The gaol was now a ghost town where death reigned supreme.
However, somewhere away from the town, there was a single person who was still alive.
It was a boy sitting on the bare ground, not saying a word.
At his side, there was a humanoid Embryo whose stature as well as face were hidden.
One sat and the other stood, but they were both immobile.

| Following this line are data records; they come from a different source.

(* ===== verification/Netip.v ===== *)
(** * IP addresses and prefixes (net/netip)

    The functions of Go's net/netip that the code uses: addresses of 32 and 128
    bits as integers, prefixes, their text.  IPv6 zones cannot occur in a
    prefix.  Parse errors carry the text of the failing rule without the
    position. *)

From Stdlib Require Import Ascii.
From S2P Require Import Prelude Sscanf.

Local Open Scope string_scope.
Local Open Scope Z_scope.

(** netip.Addr; the zero value is invalid. *)
Inductive Addr := AddrInvalid | Addr4 (z : Z) | Addr6 (z : Z).

#[export] Instance Addr_eq_dec : EqDecision Addr.
Proof. solve_decision. Defined.

Definition Is4 (a : Addr) : bool := match a with Addr4 _ => true | _ => false end.
Definition Is6 (a : Addr) : bool := match a with Addr6 _ => true | _ => false end.
Definition BitLen (a : Addr) : Z :=
  match a with AddrInvalid => 0 | Addr4 _ => 32 | Addr6 _ => 128 end.
Definition addrVal (a : Addr) : Z := match a with AddrInvalid => 0 | Addr4 z | Addr6 z => z end.

(** netip.Prefix; [Bits] is -1 when the prefix is not valid. *)
Record Prefix := mkPrefix { pAddr : Addr; Bits : Z }.

#[export] Instance Prefix_eq_dec : EqDecision Prefix.
Proof. solve_decision. Defined.

Definition PrefixFrom (ip : Addr) (bits : Z) : Prefix :=
  mkPrefix ip
    (if bool_decide (ip <> AddrInvalid) && (0 <=? bits) && (bits <=? BitLen ip) then bits else -1).

Definition IsValid (p : Prefix) : bool := 0 <=? Bits p.

(** The address with all but the first [bits] of its [len] bits cleared. *)
Definition maskTo (len bits z : Z) : Z := Z.shiftl (Z.shiftr z (len - bits)) (len - bits).

(** (Addr).Prefix *)
Definition AddrPrefix (ip : Addr) (b : Z) : result Prefix :=
  if b <? 0 then Err (newError "negative Prefix bits")
  else
    match ip with
    | AddrInvalid => Ok (mkPrefix AddrInvalid (-1))
    | Addr4 z =>
        if 32 <? b then Err (newError ("prefix length " +:+ pretty b +:+ " too large for IPv4"))
        else Ok (PrefixFrom (Addr4 (maskTo 32 b z)) b)
    | Addr6 z =>
        if 128 <? b then Err (newError ("prefix length " +:+ pretty b +:+ " too large for IPv6"))
        else Ok (PrefixFrom (Addr6 (maskTo 128 b z)) b)
    end.

(** (Prefix).Masked *)
Definition Masked (p : Prefix) : Prefix :=
  match AddrPrefix (pAddr p) (Bits p) with Ok m => m | Err _ => mkPrefix AddrInvalid (-1) end.

(** (Prefix).Contains *)
Definition Contains (p : Prefix) (ip : Addr) : bool :=
  if negb (IsValid p) then false
  else if (BitLen (pAddr p) =? 0) || (BitLen ip =? 0) || negb (BitLen (pAddr p) =? BitLen ip) then false
  else Z.shiftr (Z.lxor (addrVal ip) (addrVal (pAddr p))) (BitLen ip - Bits p) =? 0.

(** (big.Int).SetBytes(addr.AsSlice()) *)
Definition bigOfAddr (a : Addr) : Z := addrVal a.

(** netip.AddrFromSlice(i.Bytes()): the bytes have no leading zero, so only
    integers of four or of sixteen significant bytes give an address. *)
Definition addrOfBig (z : Z) : Addr :=
  if (2 ^ 24 <=? z) && (z <? 2 ^ 32) then Addr4 z
  else if (2 ^ 120 <=? z) && (z <? 2 ^ 128) then Addr6 z
  else AddrInvalid.

(** ** Text *)

Definition octet (z : Z) (i : Z) : Z := Z.land (Z.shiftr z (8 * i)) 255.

Definition string4 (z : Z) : string :=
  pretty (octet z 3) +:+ "." +:+ pretty (octet z 2) +:+ "." +:+
  pretty (octet z 1) +:+ "." +:+ pretty (octet z 0).

Definition hexDigit (d : Z) : ascii :=
  ascii_of_N (Z.to_N (if d <? 10 then 48 + d else 87 + d)).

(** A 16-bit group without leading zeros. *)
Definition hexGroup (g : Z) : string :=
  let d i := Z.land (Z.shiftr g (4 * i)) 15 in
  let digits := [d 3; d 2; d 1; d 0] in
  let fix strip (l : list Z) : list Z :=
    match l with
    | 0 :: ((_ :: _) as l') => strip l'
    | _ => l
    end in
  String.concat "" ((fun x => String (hexDigit x) "") <$> strip digits).
(* ===== verification/AzureConfig.v ===== *)
(** * The configuration of Azure (hyperscaler/azure/config.go, azure/model.go)

    The configuration objects and what a patch keeps of the existing one. *)

From S2P Require Import Prelude Gardener Sscanf Netip Zones ZonesAzure.

Local Open Scope string_scope.

(*@ src/pkg/gardener/shoot/hyperscaler/azure/model.go:38-45 VNet *)
Record VNet := mkVNet { vnetName : option string; vnetResourceGroup : option string; vnetCIDR : option string }.

(*@ src/pkg/gardener/shoot/hyperscaler/azure/model.go:25-35 NetworkConfig *)
Record azure_NetworkConfig := mkNetworkConfig {
  ncVNet : VNet;
  ncWorkers : option string;
  ncServiceEndpoints : list string;
  ncNatGateway : option NatGateway;
  ncZones : list azure_Zone
}.

(*@ src/pkg/gardener/shoot/hyperscaler/azure/model.go:8-16 InfrastructureConfig *)
Record azure_InfrastructureConfig := mkInfrastructureConfig {
  icKind : string;
  icAPIVersion : string;
  ResourceGroup : option string;                   (* .ResourceGroup.Name *)
  Networks : azure_NetworkConfig;
  Zoned : bool
}.

(*@ src/pkg/gardener/shoot/hyperscaler/azure/model.go:92-98 ControlPlaneConfig *)
Record azure_ControlPlaneConfig := mkControlPlaneConfig {
  cpKind : string;
  cpAPIVersion : string;
  CloudControllerManager : option (gmap string bool)   (* .FeatureGates *)
}.

#[export] Instance PublicIPReference_eq_dec : EqDecision PublicIPReference.
Proof. solve_decision. Defined.
#[export] Instance NatGateway_eq_dec : EqDecision NatGateway.
Proof. solve_decision. Defined.
#[export] Instance Zone_eq_dec : EqDecision azure_Zone.
Proof. solve_decision. Defined.
#[export] Instance VNet_eq_dec : EqDecision VNet.
Proof. solve_decision. Defined.
#[export] Instance NetworkConfig_eq_dec : EqDecision azure_NetworkConfig.
Proof. solve_decision. Defined.
#[export] Instance InfrastructureConfig_eq_dec : EqDecision azure_InfrastructureConfig.
Proof. solve_decision. Defined.

(*@consts src/pkg/gardener/shoot/hyperscaler/azure/config.go:8-10 *)
Definition azure_infrastructureConfigKind : string := "InfrastructureConfig".
Definition azure_controlPlaneConfigKind : string := "ControlPlaneConfig".
Definition azure_apiVersion : string := "azure.provider.extensions.gardener.cloud/v1alpha1".

(*@ src/pkg/gardener/shoot/hyperscaler/azure/config.go:53-79 NewInfrastructureConfig *)
Definition azure_NewInfrastructureConfig (workerCIDR : string) (zones : list string) : result azure_InfrastructureConfig :=
  azureZones ← generateAzureZones workerCIDR zones;
  let isZoned := Nat.ltb 0 (length zones) in
  Ok (mkInfrastructureConfig azure_infrastructureConfigKind azure_apiVersion None
        (mkNetworkConfig (mkVNet None None (Some workerCIDR)) None [] None azureZones) isZoned).

(** The inner loop: every new zone of the name gets the settings. *)
(*@ src/pkg/gardener/shoot/hyperscaler/azure/config.go:93-99 NewInfrastructureConfigForPatch *)
Fixpoint setZoneSettings (zone : azure_Zone) (newZones : list azure_Zone) : list azure_Zone :=
  match newZones with
  | [] => []
  | newZone :: rest =>
      (if Z.eqb (zName newZone) (zName zone)
       then mkZone (zName newZone) (CIDR newZone) (ServiceEndpoints zone) (zNatGateway zone)
       else newZone) :: setZoneSettings zone rest
  end.

Section Config.
Context `{Codec azure_InfrastructureConfig} `{Codec azure_ControlPlaneConfig}.

(*@ src/pkg/gardener/shoot/hyperscaler/azure/config.go:44-51 DecodeInfrastructureConfig *)
Definition azure_DecodeInfrastructureConfig (data : Raw) : result azure_InfrastructureConfig := unmarshal data.

(*@ src/pkg/gardener/shoot/hyperscaler/azure/config.go:81-109 NewInfrastructureConfigForPatch *)
Definition azure_NewInfrastructureConfigForPatch (workersCidr : string) (zones : list string)
    (existingInfrastructureConfigBytes : Raw) : result azure_InfrastructureConfig :=
  newConfig ← azure_NewInfrastructureConfig workersCidr zones;
  existing ← azure_DecodeInfrastructureConfig existingInfrastructureConfigBytes;
  Ok (mkInfrastructureConfig (icKind newConfig) (icAPIVersion newConfig) (ResourceGroup existing)
        (mkNetworkConfig (ncVNet (Networks existing)) (ncWorkers (Networks existing))
           (ncServiceEndpoints (Networks existing)) (ncNatGateway (Networks existing))
           (foldl (fun newZones zone => setZoneSettings zone newZones) (ncZones (Networks newConfig))
              (ncZones (Networks existing))))
        (Zoned newConfig)).

(*@ src/pkg/gardener/shoot/hyperscaler/azure/config.go:12-20 GetInfrastructureConfig *)
Definition azure_GetInfrastructureConfig (workerCIDR : string) (zones : list string) : result Raw :=
  config ← azure_NewInfrastructureConfig workerCIDR zones; marshal config.

(*@ src/pkg/gardener/shoot/hyperscaler/azure/config.go:22-29 GetInfrastructureConfigForPatch *)
Definition azure_GetInfrastructureConfigForPatch (workersCidr : string) (zones : list string)
    (existingInfrastructureConfigBytes : Raw) : result Raw :=
  newConfig ← azure_NewInfrastructureConfigForPatch workersCidr zones existingInfrastructureConfigBytes;
  marshal newConfig.

(*@ src/pkg/gardener/shoot/hyperscaler/azure/config.go:35-42 NewControlPlaneConfig *)
Definition azure_NewControlPlaneConfig : azure_ControlPlaneConfig :=
  mkControlPlaneConfig azure_controlPlaneConfigKind azure_apiVersion None.

(*@ src/pkg/gardener/shoot/hyperscaler/azure/config.go:31-33 GetControlPlaneConfig *)
Definition azure_GetControlPlaneConfig (_ : list string) : result Raw := marshal azure_NewControlPlaneConfig.

(** ** What a patch keeps *)

(** A zone as it is generated: with a NAT gateway of its own and no endpoints. *)
Definition asGenerated (z : azure_Zone) : azure_Zone := newZone (zName z) (CIDR z).
Definition keepSettings (z newZone : azure_Zone) : azure_Zone :=
  mkZone (zName newZone) (CIDR newZone) (ServiceEndpoints z) (zNatGateway z).

Lemma setZoneSettings_overlay zone zs : setZoneSettings zone zs = overlay zName keepSettings zone zs.
Proof.
  induction zs as [|z zs IH]; cbn; [done|]. rewrite IH. f_equal.
  destruct (Z.eqb_spec (zName z) (zName zone)); [by rewrite decide_True|by rewrite decide_False].
Qed.

Lemma restoreSettings existing more :
  NoDup (zName <$> (existing ++ more)%list) ->
  foldl (fun newZones zone => setZoneSettings zone newZones) ((asGenerated <$> existing) ++ more)%list existing =
  (existing ++ more)%list.
Proof.
  intros Hnd. etransitivity;
    [|apply (overlay_restores zName keepSettings asGenerated) with (pre := []);
      [by intros []|done|exact Hnd]].
  cbn [app]. clear Hnd. generalize ((asGenerated <$> existing) ++ more)%list as zs.
  induction existing as [|z existing IH]; intros zs; [done|]. cbn [foldl]. by rewrite IH, setZoneSettings_overlay.
Qed.

(** Adding zones to an Azure cluster: when the zones of the existing
    configuration have the subnets generated for it, with any NAT gateways and
    service endpoints, the patched configuration starts with exactly these zones
    and keeps the virtual network, the resource group, the subnet of the workers
    and the settings of the network. *)
Lemma patch_keeps_azure_zones workersCidr names more bytes existing generated config :
  unmarshal bytes = Ok existing -> generateAzureZones workersCidr names = Ok generated ->
  asGenerated <$> ncZones (Networks existing) = generated ->
  azure_NewInfrastructureConfigForPatch workersCidr (names ++ more) bytes = Ok config ->
  ncZones (Networks existing) `prefix_of` ncZones (Networks config) /\
  NoDup (zName <$> ncZones (Networks config)) /\
  ncVNet (Networks config) = ncVNet (Networks existing) /\
  ncWorkers (Networks config) = ncWorkers (Networks existing) /\
  ncServiceEndpoints (Networks config) = ncServiceEndpoints (Networks existing) /\
  ncNatGateway (Networks config) = ncNatGateway (Networks existing) /\
  ResourceGroup config = ResourceGroup existing.
Proof.
  intros Hbytes Hgen Hzones.
  unfold azure_NewInfrastructureConfigForPatch, azure_NewInfrastructureConfig, azure_DecodeInfrastructureConfig.
  rewrite Hbytes. intros (c & (zones & Hz & [= <-])%result_bind_Ok & [= <-])%result_bind_Ok.
  pose proof (generateAzureZones_names _ _ _ Hz) as Hnd.
  destruct (generateAzureZones_stable _ _ _ _ _ Hgen Hz) as [added ->].
  cbn [Networks ncZones ncVNet ncWorkers ncServiceEndpoints ncNatGateway ResourceGroup].
  assert (NoDup (zName <$> (ncZones (Networks existing) ++ added)%list)) as Hnd'.
  { rewrite fmap_app, <- Hzones, <- list_fmap_compose, <- fmap_app in Hnd. exact Hnd. }
  rewrite <- Hzones, restoreSettings by done.
  split_and!; [by eexists|done..].
Qed.

End Config.
(*@ src/pkg/gardener/shoot/extender/workers/machinecontroller/machinecontroller.go:34-48 setMachineControllerManagerConfig *)
Fixpoint setMachineControllerManagerConfig (workers : list Worker) (drainTimeout evictRetries : Z) : list Worker :=
  match workers with
  | [] => []
  | w :: rest =>
      let settings := default (mkMCM None None "") (wMCMSettings w) in
      worker_with_mcm w
        (Some (mkMCM (Some (default drainTimeout (mcmMachineDrainTimeout settings)))
                 (Some (default (int32 evictRetries) (mcmMaxEvictRetries settings))) (mcmRest settings)))
        :: setMachineControllerManagerConfig rest drainTimeout evictRetries
  end.

(*@ src/pkg/gardener/shoot/extender/workers/machinecontroller/machinecontroller.go:18-32 ApplyMachineControllerManagerConfig *)
Definition ApplyMachineControllerManagerConfig (workers : list Worker) (drainTimeout evictRetries : string) :
    result (list Worker) :=
  timeout ← mapErr (wrapError "cannot parse drain timeout") (parseDrainTimeoutOrDefault drainTimeout);
  retries ← mapErr (wrapError "cannot parse the value for evict retries") (parseEvictRetriesOrDefault evictRetries);
  Ok (setMachineControllerManagerConfig workers timeout retries).

(** ** Zones *)

(** [append] of what is not there yet. *)
Fixpoint addMissing (zones more : list string) : list string :=
  match more with
  | [] => zones
  | zone :: rest =>
      addMissing (if slicesContains zones zone then zones else (zones ++ [zone])%list) rest
  end.

(*@ src/pkg/gardener/shoot/extender/provider/provider.go:269-281 getNetworkingZonesFromWorkers *)
Definition getNetworkingZonesFromWorkers (workers : list Worker) : list string :=
  foldl (fun zones worker => addMissing zones (wZones worker)) [] workers.

(*@ src/pkg/gardener/shoot/extender/provider/provider.go:158-167 newZonesAdded *)
Definition newZonesAdded (existingZones newZones : list string) : list string :=
  List.filter (fun zone => negb (slicesContains existingZones zone)) newZones.

(** ** Order

    sort.Slice calls [less] with positions.  Up to twelve elements it is an
    insertion sort; for more it chooses a quicksort, of which only is used that it
    reorders the positions. *)
Class SortLib := { pdqOrder : (nat -> nat -> bool) -> nat -> list nat }.
Class SortLaws `{SortLib} : Prop := { pdq_perm less n : pdqOrder less n ≡ₚ seq 0 n }.

Section Sort.
Context `{SortLib} {A : Type} (less : nat -> nat -> bool).

Definition swap (l : list A) (i j : nat) : list A :=
  match l !! i, l !! j with
  | Some x, Some y => <[i := y]> (<[j := x]> l)
  | _, _ => l
  end.

(** The inner loop: the element at [j] moves down as long as it is less. *)
Fixpoint sink (j : nat) (l : list A) : list A :=
  match j with
  | O => l
  | S j' => if less j j' then sink j' (swap l j j') else l
  end.

Definition insertionSort (l : list A) : list A :=
  foldl (fun l i => sink i l) l (seq 1 (length l - 1)).

Definition sortSlice (l : list A) : list A :=
  if Nat.leb (length l) 12 then insertionSort l else omap (fun i => l !! i) (pdqOrder less (length l)).

End Sort.

(** The comparison of sortWorkersToShootOrder: it looks at the names of the
    unsorted list, whatever has been moved already, and when the second worker is
    not in the Shoot it replaces the index of the first one. *)
(*@ src/pkg/gardener/shoot/extender/provider/provider.go:173-191 sortWorkersToShootOrder *)
Definition workerLess (runtimeWorkers shootWorkers : list Worker) (i j : nat) : bool :=
  let find k := w ← runtimeWorkers !! k; slicesIndexFunc shootWorkers (fun s => String.eqb (wName s) (wName w)) in
  let beyond := (Z.of_nat (length runtimeWorkers) + 1)%Z in
  let index1 := match find i with Some k => Z.of_nat k | None => beyond end in
  match find j with
  | Some k => index1 <? Z.of_nat k
  | None => beyond <? -1
  end%Z.

(*@ src/pkg/gardener/shoot/extender/provider/provider.go:169-194 sortWorkersToShootOrder *)
Definition sortWorkersToShootOrder `{SortLib} (runtimeWorkers shootWorkers : list Worker) : list Worker :=
  sortSlice (workerLess runtimeWorkers shootWorkers) runtimeWorkers.

(** ** Machine images *)

(*@ src/pkg/gardener/shoot/extender/provider/provider.go:331-349 setMachineImage *)
Fixpoint setMachineImage (workers : list Worker) (defMachineImgName defMachineImgVer : string) : list Worker :=
  match workers with
  | [] => []
  | worker :: rest =>
      let image := default (mkImage defMachineImgName (Some defMachineImgVer)) (wMachineImage worker) in
      let version :=
        match imgVersion image with
        | Some v => if String.eqb v "" then defMachineImgVer else v
        | None => defMachineImgVer
        end in
      let name := if String.eqb (imgName image) "" then defMachineImgName else imgName image in
      worker_with_image worker (Some (mkImage name (Some version))) ::
      setMachineImage rest defMachineImgName defMachineImgVer
  end.

Section Align.
Context `{GardenerLib}.

(** A worker's image without a version is a nil dereference. *)
(*@ src/pkg/gardener/shoot/extender/provider/provider.go:393-405 alignWorkerMachineImageVersion *)
Definition alignWorkerMachineImageVersion (workerImage shootWorkerImage : option ShootMachineImage) :
    prog (option ShootMachineImage) :=
  match workerImage, shootWorkerImage with
  | Some image, Some shootImage =>
      if negb (String.eqb (imgName image) (imgName shootImage)) then mret workerImage
      else
        match imgVersion shootImage with
        | None => mret workerImage
        | Some shootVersion =>
            version ← deref (imgVersion image);
            if String.eqb shootVersion version then mret workerImage
            else
              match CompareVersions version shootVersion with
              | Ok result =>
                  if (result <? 0)%Z then mret (Some (mkImage (imgName image) (Some shootVersion)))
                  else mret workerImage
              | Err _ => mret workerImage
              end
        end
  | _, _ => mret workerImage
  end.

(*@ src/pkg/gardener/shoot/extender/provider/provider.go:373-390 alignWorkerZonesForExtension *)
Definition alignWorkerZonesForExtension (zones existing : list string) : list string :=
  if bool_decide (zones = existing) then zones else addMissing existing zones.

(** The map from names to existing workers: a later worker of the same name wins. *)
(*@ src/pkg/gardener/shoot/extender/provider/provider.go:354-357 alignWorkersWithGardener *)
Definition existingWorkersMap (existingWorkers : list Worker) : gmap string Worker :=
  foldl (fun m existing => <[wName existing := existing]> m) ∅ existingWorkers.
Lemma patch_keeps_infrastructure_witness :
  let rt := exampleRuntime "aws" None [exampleWorker "w" ["a"; "b"] None] None in
  exists al p', NewProviderExtenderPatchOperation false [exampleWorker "w" ["a"] (Some (mkImage "linux" (Some "9")))]
      exampleImages (mkWorkerConfig "" "") (Some "one zone") None (mkGDCHConfig "" "" "" "") rt
      (mkShootProvider "" None None [] None) = Ret (al, p', None) /\
    spInfrastructureConfig p' = Some "two zones" /\
    exists config, unmarshal "two zones" = Ok config /\
      [exampleZoneA] `prefix_of` AwsConfig.icZones config.
Proof.
  intros rt. do 2 eexists. split; [vm_compute; reflexivity|]. split; [reflexivity|].
  assert (@CodecLaws aws_InfrastructureConfig awsInfra) as Haws.
  { apply tableCodec_laws. cbn. repeat constructor; set_solver. }
  assert (@CodecLaws azure_InfrastructureConfig azureInfra) as Hazure by (split; done).
  edestruct (patch_keeps_infrastructure false [exampleWorker "w" ["a"] (Some (mkImage "linux" (Some "9")))]
      exampleImages (mkWorkerConfig "" "") "one zone" None (mkGDCHConfig "" "" "" "") rt
      (mkShootProvider "" None None [] None)) as (_ & Hp & _); [vm_compute; reflexivity|].
  destruct (Hp eq_refl) with (existing := exampleInfra [exampleZoneA])
    (generated := [AwsConfig.withoutIP exampleZoneA]) as (raw & config & Hraw & Hc & Hpre & _);
    [done|vm_compute; reflexivity..|].
  injection Hraw as <-. by exists config.
Defined.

However, a keen observer might notice that they weren’t exactly doing nothing.
Gradually and ever so slowly, the boy’s Embryo was consuming the gaol. He eroded the Resources comprising it, adding them onto himself and slowly breaking it apart. It was like digging a tunnel with a spoon—the old-fashioned method of breaking out of prison.
Yet this was what the boy and his Embryo had been doing all this time. He’d been imprisoned before his Embryo was even born, and since the moment it hatched and throughout all the evolutions leading to Superior, they’d been doing nothing but this.
They’d continued this even as other Masters wandered in and became their prey.
And now...the end was in sight.
This would take only about a year more, if not less.
He alone would do what had required the power of three Superiors to achieve.
His name was Fu’uta.
He was the first prisoner of the gaol and the first Master to become a Superior. Unshaking, undoubting—he was a being who existed for one purpose alone.
There was no Master who enjoyed Infinite Dendrogram less than he did.
“...It’s so quiet today.” Fu’uta noticed that he couldn’t hear anything outside the dungeon.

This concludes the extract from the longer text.